28/04/2026
Nel video, precedente a questo post, che racconta questo ritratto ci sono (involontariamente?) due punti, secondo me, significativi:
• Mentre io scatto il Balincio, gli dico “BELLO BELLO!”, subito dopo la ripresa passa in soggettiva a lui che esclama “BELLO E BUONO!” riferendosi al pesce che ha appena pulito. Trovo veramente molto interessante. Perché è un concetto che trova origine addirittura dalla filosofia greca, da Platone, con il famoso “καλὸς καὶ ἀγαθός“: la bellezza esteriore come qualità morale. Tutto questo io però non lo vedo assolutamente come dare importanza all’estetica! Assolutamente no! Anzi! Il contrario! Ciò che è moralmente buono ha (come conseguenza!) la qualità di essere anche esteticamente bello. Mi permetto di sottolineare che in questi tempi di fotografia fatta per i social il fatto che non dovrebbe assolutamente essere l’estetica a determinare le scelte di chi fa fotografia: troppe fotografie bellissime, troppe fotografie senza alcuna morale.

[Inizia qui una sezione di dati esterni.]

(** The encoder runs of the generic loop over [files]. *)
Definition generic_encoder_runs (config : Generic.Config) (files : list string)
    : list event :=
  map (fun file =>
         EvRun (Generic.FfmpegPath config)
           ["-i"; file; "-c:v"; "av1_qsv"; "-c:a"; "copy"; "-y";
            filepath.Join [Generic.OutputPath config; outputFileName file]])
      files.

(** An encoder run of the filtered variant for one of [files]. *)
Definition filtered_encoder_run_of (config : Filtered.Config) (files : list string)
    (e : event) : Prop :=
  exists file, file ∈ files /\
    e = EvRun (Filtered.FfmpegPath config)
          ["-i"; file; "-c:v"; "av1_qsv"; "-c:a"; "copy"; "-y";
           filepath.Join [filepath.Dir file; outputFileName file]].

(** The summaries a trace carries: succeeded, failed, skipped. *)
Definition summaries (evs : list event) : list (nat * nat * nat) :=
  omap (fun e => match e with
                 | EvLog (LogSummary s f) => Some (s, f, 0)
                 | EvLog (LogSummarySkipped s f k) => Some (s, f, k)
                 | _ => None
                 end) evs.

(** The vocabulary of the facts on [filepath.Clean]. *)
Module path_spec.
Import filepath.

(** A path element holds no separator. *)
Definition no_sep (n : list ascii) : Prop :=
  Forall (fun c => IsPathSeparator c = false) n.

(** An element that [Clean] keeps: not empty, not "." and not "..". *)
Definition real_elem (n : list ascii) : Prop :=
  n <> [] /\ n <> dot /\ n <> dotdot /\ no_sep n.
(* lines 39-109 *)
Definition UnmarshalJSON (i : Infoghaphic) (bytes : Json.document)
  : Infoghaphic * option error :=
  match Json.Unmarshal bytes ∅ with
  | (_, Some err) => (i, Some (wrapError "unmarshalling infographic: " err))
  | (data, None) =>
      field data "id"
        (fun val i => match val with
                      | Json.AInt v => inl (set_Id i v)
                      | _ => inr (errorString "id needs to be an int")
                      end)
      (field data "title"
        (fun val i => match val with
                      | Json.AString v => inl (set_Title i v)
                      | _ => inr (errorString "title needs to be an string")
                      end)
      (field data "thumbnail_url"
        (fun val i => match val with
                      | Json.AString v =>
                          match url_Parse v with
                          | Some u => inl (set_Thumbnail i (Some u))
                          | None => inr (errorString
                                           "thumbnail_url needs to be a parsable URL")
                          end
                      | _ => inr (errorString "thumbnail_url needs to be an string")
                      end)
      (field data "theme_id"
        (fun val i => match val with
                      | Json.AInt v => inl (set_ThemeId i v)
                      | _ => inr (errorString "theme_id needs to be an int")
                      end)
      (field data "published"
        (fun val i => match val with
                      | Json.ABool v => inl (set_Published i v)
                      | _ => inr (errorString "published needs to be an boolean")
                      end)
      (field data "date_modified"
        (fun val i => match val with
                      | Json.AString v =>
                          match time_Parse v with
                          | Some t => inl (set_Modified i t)
                          | None => inr (errorString
                                "date_modified needs to be a parsable RFC 3339 time")
                          end
                      | _ => inr (errorString "date_modified needs to be an string")
                      end)
      (field data "url"
        (fun val i => match val with
                      | Json.AString v =>
                          match url_Parse v with
                          | Some u => inl (set_URL i (Some u))
                          | None => inr (errorString "url needs to be a parsable URL")
                          end
                      | _ => inr (errorString "url needs to be an string")
                      end)
      (fun i => (i, None)))))))) i
  end.

Record Theme := mkTheme {
  ThId : Z;
  ThTitle : string;
  ThThumbnail : option Url.URL;
}.

(* lines 117-125 *)
Definition Theme_MarshalJSON (t : Theme) : outcome (Json.document * option error) :=
  let data := (∅ : gmap string Json.any) in
  let data := <["id" := Json.AInt (ThId t)]> data in
  let data := <["title" := Json.AString (ThTitle t)]> data in
  match String_ (ThThumbnail t) with
  | Panics msg => Panics msg
  | Returns thumbnail =>
      let data := <["thumbnail_url" := Json.AString thumbnail]> data in
      Returns (Json.Marshal data)
  end.

(* lines 127-157: [data] is made and never filled from [bytes] *)
Definition Theme_UnmarshalJSON (t : Theme) (bytes : Json.document)
  : Theme * option error :=
  let data := (∅ : gmap string Json.any) in
  field data "id"
    (fun val t => match val with
                  | Json.AInt v => inl (mkTheme v (ThTitle t) (ThThumbnail t))
                  | _ => inr (errorString "id needs to be an int")
                  end)
  (field data "title"
    (fun val t => match val with
                  | Json.AString v => inl (mkTheme (ThId t) v (ThThumbnail t))
                  | _ => inr (errorString "title needs to be an string")
                  end)
  (field data "thumbnail_url"
    (fun val t => match val with
                  | Json.AString v =>
                      match url_Parse v with
                      | Some u => inl (mkTheme (ThId t) (ThTitle t) (Some u))
                      | None => inr (errorString
                                       "thumbnail_url needs to be a parsable URL")
                      end
                  | _ => inr (errorString "thumbnail_url needs to be an string")
                  end)
  (fun t => (t, None)))) t.

End Codecs.

Arguments Infoghaphic Time : clear implicits.
Arguments mkInfoghaphic {Time} Id Title Thumbnail ThemeId Published Modified URL.

End Types.

(** ** The specification's vocabulary *)

Module Spec.
Local Open Scope string_scope.

(** One [key=value] pair with both sides percent-encoded, and one written
    as stored. *)
Definition escaped_pair (data : gmap string (list string)) (key : string) : string :=
  Url.QueryEscape key ++ "=" ++ Url.QueryEscape (Url.Get data key).

Definition plain_pair (data : gmap string (list string)) (key : string) : string :=
  key ++ "=" ++ Url.Get data key.

(** Steps 3 and 4 of the signer as the specification words them: the keys
    sorted byte-wise, [key=value] pairs joined by "&", each key and value
    percent-encoded. *)
Definition params_string (data : gmap string (list string)) : string :=
  Strings.Join (map (escaped_pair data) (Sort.Slice (Url.range_keys data))) "&".

(** A parameter set built by inserting pairs one after the other. *)
Definition values_of_pairs (l : list (string * string))
  : gmap string (list string) :=
  fold_left (fun m kv => Url.Add m (fst kv) (snd kv)) l ∅.

(** The entry that a pair inserted into an empty slot leaves. *)
Definition single (kv : string * string) : string * list string :=
  (fst kv, [snd kv]).

(** Steps 1 and 8 as the specification words them: the parameters are read
    from the query string for GET and DELETE and from the URL-encoded body
    otherwise, and the updated set, with api_key and api_sig in it, goes
    back to the place it was read from. *)
Definition read_place (req : Request) : gmap string (list string) :=
  if RevB.reads_query (Method req) then Url.Query (URL req)
  else Url.ParseQuery (default "" (Body req)).

Definition written_place (req after : Request) : string :=
  if RevB.reads_query (Method req) then Url.RawQuery (URL after)
  else default "" (Body after).

Definition reads_and_writes_in_place
    (run : Client -> Request -> signing)
    (sign : Client -> Request -> Request * option error)
    (c : Client) (req : Request) : Prop :=
  data_read (run c req) = read_place req /\
  written_place req (fst (sign c req)) = Url.Encode (data_written (run c req)) /\
  "api_key" ∈ dom (data_written (run c req)) /\
  "api_sig" ∈ dom (data_written (run c req)).

(** The failure path of [Do] as the specification words it: a status
    outside [200,299] gives a failure whose text is the body, a status
    inside does not take the failure path (the one that reads the body
    whole). *)
Definition status_decides {T} (res : Response) (d : done T) : Prop :=
  (if (200 <=? StatusCode res)%Z && (StatusCode res <=? 299)%Z
   then EvReadAll ∉ events d
   else exists err, returned d = Returns (None, Some err)
                    /\ Error err = unread (ResBody res)).

End Spec.

(** ** Concrete requests, responses and test doubles *)

Module Inputs.
Local Open Scope string_scope.

Definition test_client : Client := mkClient DefaultEndpoint "test-key" "shh".

(* the request of client_test.go:70-89 *)
Definition golden_get_request : Request :=
  mkRequest MethodGet
    (Url.mkURL "https" "infogr.am" "/service/v1/infographics"
       (Url.Encode (Url.Add (Url.Add ∅ "id" "1") "label" "new label")))
    "" None None None "".

(* the same request with the key already in the query, as the operations
   of client.go:103-139 build it *)
Definition keyed_get_request : Request :=
  mkRequest MethodGet
    (Url.mkURL "https" "infogr.am" "/service/v1/infographics"
       "api_key=test-key&id=1&label=new+label")
    "" None None None "".

Definition docs_client : Client := mkClient DefaultEndpoint "nMECGhmHe9" "da5xoLrCCx".

(* the request of types.go:214-233 *)
Definition golden_post_request : Request :=
  mkRequest MethodPost
    (Url.mkURL "https" "infogr.am" "/service/v1/infographics" "")
    "application/x-www-form-urlencoded"
    (Some (Url.Encode
       (Url.Add (Url.Add (Url.Add (Url.Add ∅
          "content" "%5B%7B%22type%22%3A%22h1%22%2C%22text%22%3A%22Hello%20infogr.am%22%7D%5D")
          "publish" "false") "theme_id" "45") "title" "Hello")))
    None None "".

(* GET /service/v1/infographics?a+b=c%26d: one parameter, key "a b",
   value "c&d" *)
Definition spaced_get_request : Request :=
  mkRequest MethodGet
    (Url.mkURL "https" "infogr.am" "/service/v1/infographics" "a+b=c%26d")
    "" None None None "".

(* GET /service/v1/infographics?api_sig=OLD&id=1: a request that comes
   in with an api_sig parameter *)
Definition carrying_api_sig : Request :=
  mkRequest MethodGet
    (Url.mkURL "https" "infogr.am" "/service/v1/infographics" "api_sig=OLD&id=1")
    "" None None None "".

(* POST /service/v1/infographics?q=1 with the form body a=1 *)
Definition post_with_query : Request :=
  mkRequest MethodPost
    (Url.mkURL "https" "infogr.am" "/service/v1/infographics" "q=1")
    "application/x-www-form-urlencoded" (Some "a=1") None None "".

Definition post_ab : Request :=
  mkRequest MethodPost
    (Url.mkURL "https" "infogr.am" "/service/v1/infographics" "")
    "application/x-www-form-urlencoded" (Some "a=1&b=2") None None "".

Definition post_ba : Request :=
  mkRequest MethodPost
    (Url.mkURL "https" "infogr.am" "/service/v1/infographics" "")
    "application/x-www-form-urlencoded" (Some "b=2&a=1") None None "".

(* a visiting order other than range_keys *)
Definition backwards (m : gmap string (list string)) : list string :=
  reverse (Url.range_keys m).

(* the line feed that http.NotFound ends its body with *)
Definition lf : string := String (ascii_of_nat 10) "".

(* what http.NotFoundHandler answers (types.go:237-248) *)
Definition not_found_page : Response :=
  mkResponse 404 (mkBody ("404 page not found" ++ lf) None).

(* the response of the specification's example *)
Definition not_found : Response := mkResponse 404 (mkBody "not found" None).

(* 101 Switching Protocols, which http.Client hands to its caller *)
Definition switching : Response := mkResponse 101 (mkBody "upgrade" None).

(* a server that answers every request with [res] *)
Definition serve (res : Response) (req : Request)
  : option Response * option error :=
  (Some res, None).

(* a transport whose connection is refused *)
Definition refused : error :=
  errorString "dial tcp 127.0.0.1:1: connect: connection refused".

Definition refuse (req : Request) : option Response * option error :=
  (None, Some refused).
(** Splitting at a character gives one piece more than the character
    occurs. *)
Lemma split_length sep s :
  Z.of_nat (List.length (PyStr.split sep s)) = 1 + PyStr.count sep s.
Proof.
  induction s as [ | c s IH ]; cbn [PyStr.split PyStr.count]; [ reflexivity | ].
  destruct (Ascii.eqb c sep).
  - cbn [List.length]. lia.
  - destruct (PyStr.split sep s) as [ | w ws ] eqn:E.
    + exfalso. exact (split_nonempty sep s E).
    + cbn [List.length] in *. lia.
Qed.

Lemma validate_repo_part_shape r r' :
  validate_repo_part r = Some r' -> r' = r /\ PyStr.count "/" r = 1.
Proof.
  unfold validate_repo_part.
  destruct (PyStr.contains "/" r); cbn [andb]; [ | discriminate ].
  destruct (List.length (PyStr.split "/" r) =? 2)%nat eqn:E; [ | discriminate ].
  intros H. injection H as <-. split; [ reflexivity | ].
  apply Nat.eqb_eq in E. pose proof (split_length "/" r) as L.
  rewrite E in L. lia.
Qed.

(** X4. An identifier is returned only when the working directory could
    be entered, [git remote get-url origin] exited with 0, and its
    output mentions [github.com] and starts with [git@github.com:] or
    [https://github.com/]; the identifier is that output without the
    prefix and without any [.git], it is not empty and holds exactly one
    slash. *)
Theorem github_repo_shape p r :
  _get_github_repo p = Some r ->
  PyStr.count "/" r = 1 /\
  PyStr.truthy r = true /\
  chdir_ok p = true /\
  exists out,
    git_remote p = Completed 0 out /\
    PyStr.contains "github.com" (PyStr.strip out) = true /\
    ((PyStr.startswith (PyStr.strip out) "git@github.com:" = true /\
      r = PyStr.replace ".git" EmptyString
            (PyStr.replace "git@github.com:" EmptyString (PyStr.strip out))) \/
     (PyStr.startswith (PyStr.strip out) "git@github.com:" = false /\
      PyStr.startswith (PyStr.strip out) "https://github.com/" = true /\
      r = PyStr.replace ".git" EmptyString
            (PyStr.replace "https://github.com/" EmptyString (PyStr.strip out)))).
Proof.
  intros H. pose proof (get_github_repo_truthy p r H) as Ht.
  unfold _get_github_repo in H.
  destruct (chdir_ok p); [ | discriminate H ]. cbn [negb] in H.
  destruct (git_remote p) as [rc out | | ]; try discriminate H.
  destruct (rc =? 0) eqn:Erc; [ | discriminate H ]. cbn [negb] in H.
  apply Z.eqb_eq in Erc. subst rc.
  destruct (PyStr.contains "github.com" (PyStr.strip out)) eqn:Ec;
    [ | discriminate H ].
  destruct (PyStr.startswith (PyStr.strip out) "git@github.com:") eqn:Es.
  - apply validate_repo_part_shape in H. destruct H as [-> Hc].
    split; [ exact Hc | ]. split; [ exact Ht | ]. split; [ reflexivity | ].
    exists out. split; [ reflexivity | ]. split; [ exact Ec | ].
    left. split; [ exact Es | reflexivity ].
  - destruct (PyStr.startswith (PyStr.strip out) "https://github.com/") eqn:Eh;
      [ | discriminate H ].
    apply validate_repo_part_shape in H. destruct H as [-> Hc].
    split; [ exact Hc | ]. split; [ exact Ht | ]. split; [ reflexivity | ].
    exists out. split; [ reflexivity | ]. split; [ exact Ec | ].
    right. split; [ exact Es | ]. split; [ exact Eh | reflexivity ].
Qed.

• Il Balincio, appena finito di pulire il pesce e dopo il mio stupore per la velocità con la quale aveva fatto l’operazione esclama “MA È IL MIO MESTIERE!”. Questa semplice banale verità: avere un mestiere e saperlo fare. Dovrebbe essere normale ma forse, di questi tempi, normale non è.
Succede quindi che forse (e sicuramente involontariamente) io non abbia parlato e non stia parlando di pesci e pescherie ma anche un po’ di Fotografia; con la ferma convinzione che anche lì (d’altronde così come nelle pescherie) servirebbe un po’ meno estetica e un po’ più di mestiere…
02. Il Balincio. Porto di Imperia Oneglia.